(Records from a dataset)
--- START ---

(** What one request returns and leaves behind. *)
Definition request_outcome (w : blk_view) (m : memory) (op sector addr : Z)
    (status : Z) (img : list byte) (m' : memory) : Prop :=
  if decide (512 * sector + 512 <= zlen (bv_image w)) then
    status = 0 ∧
    if op =? 0 then img = bv_image w ∧ load m' addr 512 = slice (bv_image w) (512 * sector) 512
    else img = splice (bv_image w) (512 * sector) (load m addr 512)
  else img = bv_image w ∧ status ≠ 0.

(** The code up to the status byte, when the device takes [k + 1] steps to
    change the used index. *)
Lemma sector_request_run m d v p op flags sector addr k m2 d2 :
  let hdr := p - 32 in let m1 := request_memory m v op flags sector hdr addr in
  queue_idle (view d) m v → host drv = bv_host (view d) → buffers_apart v hdr addr →
  (op = 0 ∧ flags = 2) ∨ (op = 1 ∧ flags = 0) →
  (k <= patience)%nat →
  (∀ i, (1 <= i <= k)%nat → load_le (after i (mmio_store (bv_host (view d) + 16) 2 0 d) m1).2 (used v + 2) 2
                            = load_le m1 (used v + 2) 2) →
  after (S k) (mmio_store (bv_host (view d) + 16) 2 0 d) m1 = (d2, m2) →
  load_le m2 (used v + 2) 2 = u16 (load_le m (used v + 2) 2 + 1) →
  sector_request op flags BLK_DRIVER sector addr (st m d v p)
  = (Done (load_le m2 (hdr + 16) 1), st m2 d2 (vring_after v (load_le m2 (used v + 2) 2)) p).
Proof.
  intros hdr m1 Hidle Hhost Hapart Hop Hk Hsame Hafter Hidx.
  pose proof Hidle as [[Hnw Hn] [Hqw _] _ Hu Hnext _ Hused _].
  unfold sector_request, sector_frame. apply (with_frame_st BLK_DRIVER 0 s0 drv). fold hdr.
  cbn zeta. layout. change (sizeof virtio_blk_req_hdr) with 16. rewrite Z.add_0_r.
  unfold status_slot, VIRTIO_BLK_SIZE, VRING_DESCR_WRITABLE, vring_use_descr.
  do 3 (run_with (store_mem_st BLK_DRIVER 0 s0 drv _ _ _ _ _ _ _)).
  rewrite bind_assoc. run_with (get_vring_st BLK_DRIVER 0 s0 drv vr0 Hdrv Hvr _ _ _ _). run.
  rewrite Hnext.
  erewrite bind_done by (apply (add_to_descr_st BLK_DRIVER 0 s0 drv vr0 Hdrv Hvr); lia).
  rewrite (next_after_small v 0) by lia.
  erewrite bind_done by (apply (add_to_descr_st BLK_DRIVER 0 s0 drv vr0 Hdrv Hvr); cbn; lia).
  rewrite (next_after_small _ 1) by (cbn; lia).
  erewrite bind_done by (apply (add_to_descr_st BLK_DRIVER 0 s0 drv vr0 Hdrv Hvr); cbn; lia).
  erewrite bind_done by (apply (post_descr_st BLK_DRIVER 0 s0 drv vr0 Hdrv Hvr); cbn; lia).
  erewrite bind_done by (apply (signal_st BLK_DRIVER 0 s0 drv Hdrv)).
  cbn [num desc avail used bookeeping avail_next with_next set_bookeeping set_descr_next].
  rewrite Hhost. replace (store_le (store_le _ _ 2 0) _ 2 _) with m1.
  2: { unfold m1, request_memory. rewrite Z.mul_0_r, Z.add_0_r. by destruct Hop as [[-> ->]|[-> ->]]. }
  assert (load_le m1 (used v + 2) 2 = used_last (bookeeping v)) as Hold
    by (rewrite Hused; by eapply request_memory_used).
  erewrite bind_done.
  2: { apply (wait_completion_st BLK_DRIVER 0 s0 drv vr0 Hdrv Hvr k); [done|..]; cbn [used bookeeping used_last
         with_avail with_next set_bookeeping set_descr_next set_avail_next].
       - intros i Hi. rewrite <-Hold. by apply Hsame.
       - rewrite Hafter. cbn [snd]. rewrite Hidx, Hused. apply next_idx_differs. }
  rewrite Hafter. cbn [fst snd].
  unfold vring_unuse_descr. rewrite bind_assoc. run_with (get_vring_st BLK_DRIVER 0 s0 drv vr0 Hdrv Hvr _ _ _ _).
  rewrite bind_assoc. run_with (put_vring_st BLK_DRIVER 0 s0 drv vr0 Hdrv Hvr _ _ _ _ _). run.
  by rewrite load_mem_st.
Qed.

Lemma sector_request_spec m d v p op flags sector addr :
  queue_idle (view d) m v → host drv = bv_host (view d) →
  buffers_apart v (p - 32) addr → 0 <= sector < 2 ^ 64 →
  (op = 0 ∧ flags = 2) ∨ (op = 1 ∧ flags = 0) →
  ∃ status m' d' img id, let v' := vring_after v id in
    sector_request op flags BLK_DRIVER sector addr (st m d v p) = (Done status, st m' d' v' p) ∧
    queue_idle (view d') m' v' ∧ view d' = view_after (view d) img ∧
    request_outcome (view d) m op sector addr status img m' ∧ after_request d d' ∧
    ∀ a n, elsewhere v (p - 32) addr a n → load m' a n = load m a n.
Proof.
  intros Hidle Hhost Hapart Hsec Hop. set (hdr := p - 32) in *.
  pose proof Hidle as [[Hnw _] [Hqw _] _ Hu _ _ _ _].
  set (m1 := request_memory m v op flags sector hdr addr).
  destruct (serves d m1 op sector hdr addr (hdr + 16) 0) as (k & d2 & m2 & img & Hk & Hsame & Hiter & Hserved & Hview);
    [by apply request_memory_posted|].
  destruct (served_form _ _ _ _ _ _ _ _ _ Hserved) as (data & status & len & Hm2 & Hdata & Hout); [lia|lia|].
  change (m2 = memory_after (view d) m v op flags sector hdr addr data status len) in Hm2.
  pose proof (used_idx_after (view d) m v op flags sector hdr addr Hidle Hapart data status len Hdata) as Hidx.
  destruct (buffers_after (view d) m v op flags sector hdr addr Hidle Hapart data status len Hdata) as [Hst Hbuf].
  pose proof (idle_after (view d) m v op flags sector hdr addr Hidle Hapart data status len Hdata img) as Hidle2.
  rewrite <-Hm2 in Hidx, Hst, Hbuf, Hidle2. rewrite <-Hnw, <-Hqw, <-Hu in Hsame.
  exists (status mod 256), m2, d2, img, (load_le m2 (used v + 2) 2).
  split_and!; [|by rewrite Hview|done| | |intros; rewrite Hm2; by apply memory_after_elsewhere].
  - rewrite <-Hst. by apply (sector_request_run m d v p op flags sector addr k).
  - unfold request_outcome. revert Hout. destruct (decide (_ <= _)) as [Hin|Hin].
    + destruct (op =? 0); intros [-> Hout]; (split; [done|]); destruct Hout as [-> Hd].
      * split; [done|]. rewrite Hd in Hbuf. rewrite Hbuf, decide_True; [done|]. apply zlen_slice; lia.
      * unfold m1. by rewrite (request_memory_data (view d)).
    + intros (-> & Hst' & _). done.
  - exists m1, op, sector, hdr, addr, (hdr + 16), 0, (S k). split; [by apply request_memory_posted|].
    by rewrite Hiter.
Qed.
End request.

(** ** The machine is a block device *)

Lemma queue_idle_store w m v a bs :
  queue_idle w m v → queue_apart (desc v) (num v) a (zlen bs) → queue_idle w (store m a bs) v.
Proof.
  intros [? [Hq ?] Ha Hu ? [? ?] Hlast Hring] Hap.
  destruct (queue_places (desc v) (num v)) as (Hav & Hus & Hend); [lia|].
  unfold queue_apart in Hap. rewrite Hend in Hap.
  split; try done; try (intros i Hi).
  - rewrite Hlast, Hu. set (A := queue_avail _ _) in *. set (U := queue_used _ _) in *. by mem_simpl.
  - rewrite <-(Hring i Hi), Ha. set (A := queue_avail _ _) in *. set (U := queue_used _ _) in *.
    by mem_simpl.
Qed.

Section instance.
Context {D : Type} `{!Platform D} `{!VirtioBlk D}.

Record machine_ready (s : machine D) (drv : virtio_driver) (v : vring) : Prop := {
  ready_drv : virtio_drivers s !! BLK_DRIVER = Some drv;
  ready_vr : vrings drv !! 0%nat = Some v;
  ready_host : host drv = bv_host (view (dev s)) ∧ initialized drv = true;
  ready_image : zlen (bv_image (view (dev s))) mod 512 = 0 ∧ zlen (bv_image (view (dev s))) <= 2 ^ 64;
  ready_queue : queue_idle (view (dev s)) (mem s) v;
  ready_stack : 1024 <= sp s <= 2 ^ 64 ∧ queue_apart (desc v) (num v) (sp s - 1024) 1024;
}.

Definition blk_ready (s : machine D) : Prop := ∃ drv v, machine_ready s drv v.

Lemma ready_st (s0 : machine D) drv v0 m d v :
  machine_ready s0 drv v0 → host drv = bv_host (view d) → queue_idle (view d) m v →
  desc v = desc v0 → num v = num v0 → zlen (bv_image (view d)) = zlen (bv_image (view (dev s0))) →
  blk_ready (st BLK_DRIVER 0 s0 drv m d v (sp s0)).
Proof.
  intros [Hdrv Hvr [_ Hini] Him _ Hstk] Hh Hq Hd Hn Hz. exists (drv_with 0 drv v), v.
  split; cbn; [| |done|by rewrite Hz|done|by rewrite Hd, Hn].
  - apply list_lookup_insert_eq. by apply lookup_lt_Some in Hdrv.
  - apply list_lookup_insert_eq. by apply lookup_lt_Some in Hvr.
Qed.

(** A sector operation with the sector buffer in a frame of its own:
    [request_result] is what either operation returns and leaves behind. *)
Definition request_result (s : machine D) (op sector : Z) (blk : list byte)
    (status : Z) (data : list byte) (s' : machine D) : Prop :=
  let img := bv_image (view (dev s)) in
  blk_ready s' ∧
  if decide (512 * sector + 512 <= zlen img) then
    status = 0 ∧
    if op =? 0 then bv_image (view (dev s')) = img ∧ data = slice img (512 * sector) 512
    else bv_image (view (dev s')) = splice img (512 * sector) blk
  else bv_image (view (dev s')) = img ∧ status ≠ 0.

(** What a request leaves alone. *)
Definition disk_beside (s s' : machine D) : Prop :=
  sp s' = sp s ∧ the_heap s' = the_heap s ∧
  (∀ k, k ≠ BLK_DRIVER → virtio_drivers s' !! k = virtio_drivers s !! k) ∧
  after_request (dev s) (dev s') ∧ view (dev s') ≠ view (dev s) ∧
  ∀ drv v, virtio_drivers s !! BLK_DRIVER = Some drv → vrings drv !! 0%nat = Some v →
    (∃ drv' v', virtio_drivers s' !! BLK_DRIVER = Some drv' ∧ vrings drv' !! 0%nat = Some v' ∧
       desc v' = desc v ∧ num v' = num v) ∧
    ∀ a n, queue_apart (desc v) (num v) a n → a + n <= sp s - 1024 ∨ sp s <= a →
      load (mem s') a n = load (mem s) a n.

Lemma framed_request (s : machine D) op flags sector blk :
  blk_ready s → zlen blk = 512 → 0 <= sector < 2 ^ 64 →
  (op = 0 ∧ flags = 2) ∨ (op = 1 ∧ flags = 0) →
  ∃ s0 drv v m' d' v' status,
    let addr := sp s - 512 in
    let s' := st BLK_DRIVER 0 s0 drv m' d' v' (sp s) in
    s = st BLK_DRIVER 0 s0 drv (mem s) (dev s) v (sp s) ∧
    sector_request op flags BLK_DRIVER sector addr (st BLK_DRIVER 0 s0 drv (store (mem s) addr blk) (dev s) v addr)
    = (Done status, st BLK_DRIVER 0 s0 drv m' d' v' addr) ∧
    request_result s op sector blk status (load m' addr 512) s' ∧ disk_beside s s'.
Proof.
  intros (drv & v & Hready) Hblk Hsec Hop. pose proof Hready as [Hdrv Hvr [Hhost _] [Him Him'] Hq [Hsp Hstk]].
  set (addr := sp s - 512).
  assert (queue_apart (desc v) (num v) addr 512 ∧ queue_apart (desc v) (num v) (addr - 32) 32)
    as [Hap1 Hap2] by (unfold queue_apart, addr in *; lia).
  destruct (sector_request_spec s drv v Hdrv Hvr (store (mem s) addr blk) (dev s) v addr op flags sector addr)
    as (status & m' & d' & img & id & Hrun & Hq' & Hview & Hout & Hafter & Helse); [|done| |done|done|].
  { apply queue_idle_store; [done|]. by rewrite Hblk. }
  { split; unfold addr in *; try lia; split_and!; try lia; done. }
  exists s, drv, v, m', d', (vring_after v id), status. split; [by apply st_init|]. split; [done|].
  pose proof (load_store_same (mem s) addr blk) as Hl. rewrite Hblk in Hl.
  unfold request_outcome in Hout. rewrite Hl in Hout.
  split; [split; [|cbn [dev QueueState.st]; rewrite Hview; exact Hout]|].
  2: { split_and!; try done.
    - intros k Hk. cbn. by rewrite list_lookup_insert_ne.
    - cbn [dev QueueState.st]. rewrite Hview. intros Heq. apply (f_equal bv_last_avail) in Heq. cbn in Heq. revert Heq.
      unfold wrap. destruct (idle_pos _ _ _ Hq). zlia.
    - intros drv1 v1 Hdrv1 Hv1. rewrite Hdrv in Hdrv1. injection Hdrv1 as <-. rewrite Hvr in Hv1. injection Hv1 as <-.
      split; [eexists _, _; split_and!; [cbn; apply list_lookup_insert_eq; by apply lookup_lt_Some in Hdrv
        |cbn; apply list_lookup_insert_eq; by apply lookup_lt_Some in Hvr|done|done]|].
      intros a n Ha Hfr. cbn [mem QueueState.st]. rewrite Helse by (unfold elsewhere; split_and!; (done || (unfold addr; lia))).
      apply load_store_other. unfold addr. lia. }
  apply (ready_st s drv v); try done; rewrite Hview; [done|]. cbn [bv_image view_after].
  destruct (decide (_ <= _)); [destruct (op =? 0)|]; destruct Hout as [? Hout]; try by subst.
  - destruct Hout as [-> _]. done.
  - rewrite Hout. apply zlen_splice; lia.
Qed.

Lemma framed_read (s : machine D) sector blk :
  blk_ready s → zlen blk = 512 → 0 <= sector < 2 ^ 64 →
  ∃ status data s', read_sector sector blk s = (Done (status, data), s') ∧
    request_result s 0 sector blk status data s' ∧ disk_beside s s'.
Proof.
  intros Hr Hblk Hsec.
  destruct (framed_request s 0 2 sector blk Hr Hblk Hsec) as (s0 & drv & v & m' & d' & v' & status & Hst & Hrun & Hres);
    [by left|].
  do 3 eexists. split; [|exact Hres].
  etransitivity; [exact (f_equal (read_sector sector blk) Hst)|].
  apply (with_frame_st BLK_DRIVER 0 s0 drv). run. by run_with Hrun.
Qed.

Lemma framed_write (s : machine D) sector blk :
  blk_ready s → zlen blk = 512 → 0 <= sector < 2 ^ 64 →
  ∃ status data s', write_sector sector blk s = (Done status, s') ∧
    request_result s 1 sector blk status data s' ∧ disk_beside s s'.
Proof.
  intros Hr Hblk Hsec.
  destruct (framed_request s 1 0 sector blk Hr Hblk Hsec) as (s0 & drv & v & m' & d' & v' & status & Hst & Hrun & Hres);
    [by right|].
  do 3 eexists. split; [|exact Hres].
  etransitivity; [exact (f_equal (write_sector sector blk) Hst)|].
  apply (with_frame_st BLK_DRIVER 0 s0 drv). run. exact Hrun.
Qed.

#[export, refine] Instance machine_blk_spec : BlkSpec (machine D) :=
  {| ready := blk_ready; image s := bv_image (view (dev s)) |}.
Proof.
  - by intros s (drv & v & [_ _ _ [? ?] _ _]).
  - by intros s (drv & v & [_ _ _ [? ?] _ _]).
  - intros s sector blk Hr Hblk Hs Hin. pose proof Hr as (? & ? & [_ _ _ [_ Himg] _ _]).
    destruct (framed_read s sector blk) as (st & data & s' & Hrun & (Hr' & Hout) & _); [done..|lia|].
    rewrite decide_True in Hout by done. destruct Hout as (-> & Him & ->). by exists s'.
  - intros s sector blk Hr Hblk Hs Hout.
    destruct (framed_read s sector blk) as (st & data & s' & Hrun & (Hr' & Hres) & _); [done..|lia|].
    rewrite decide_False in Hres by lia. destruct Hres. by exists st, data, s'.
  - intros s sector blk Hr Hblk Hs Hin. pose proof Hr as (? & ? & [_ _ _ [_ Himg] _ _]).
    destruct (framed_write s sector blk) as (st & data & s' & Hrun & (Hr' & Hout) & _); [done..|lia|].
    rewrite decide_True in Hout by done. destruct Hout as (-> & Him). by exists s'.
Defined.
End instance.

--- END ---

[Your instructions] Reproduce exactly the section above that begins at the line containing "request_result s op" and ends at the line containing "set (addr := sp s - 512).", leaving out all other lines.

[Exercise answer]
    request_result s op sector blk status (load m' addr 512) s' ∧ disk_beside s s'.
Proof.
  intros (drv & v & Hready) Hblk Hsec Hop. pose proof Hready as [Hdrv Hvr [Hhost _] [Him Him'] Hq [Hsp Hstk]].
  set (addr := sp s - 512).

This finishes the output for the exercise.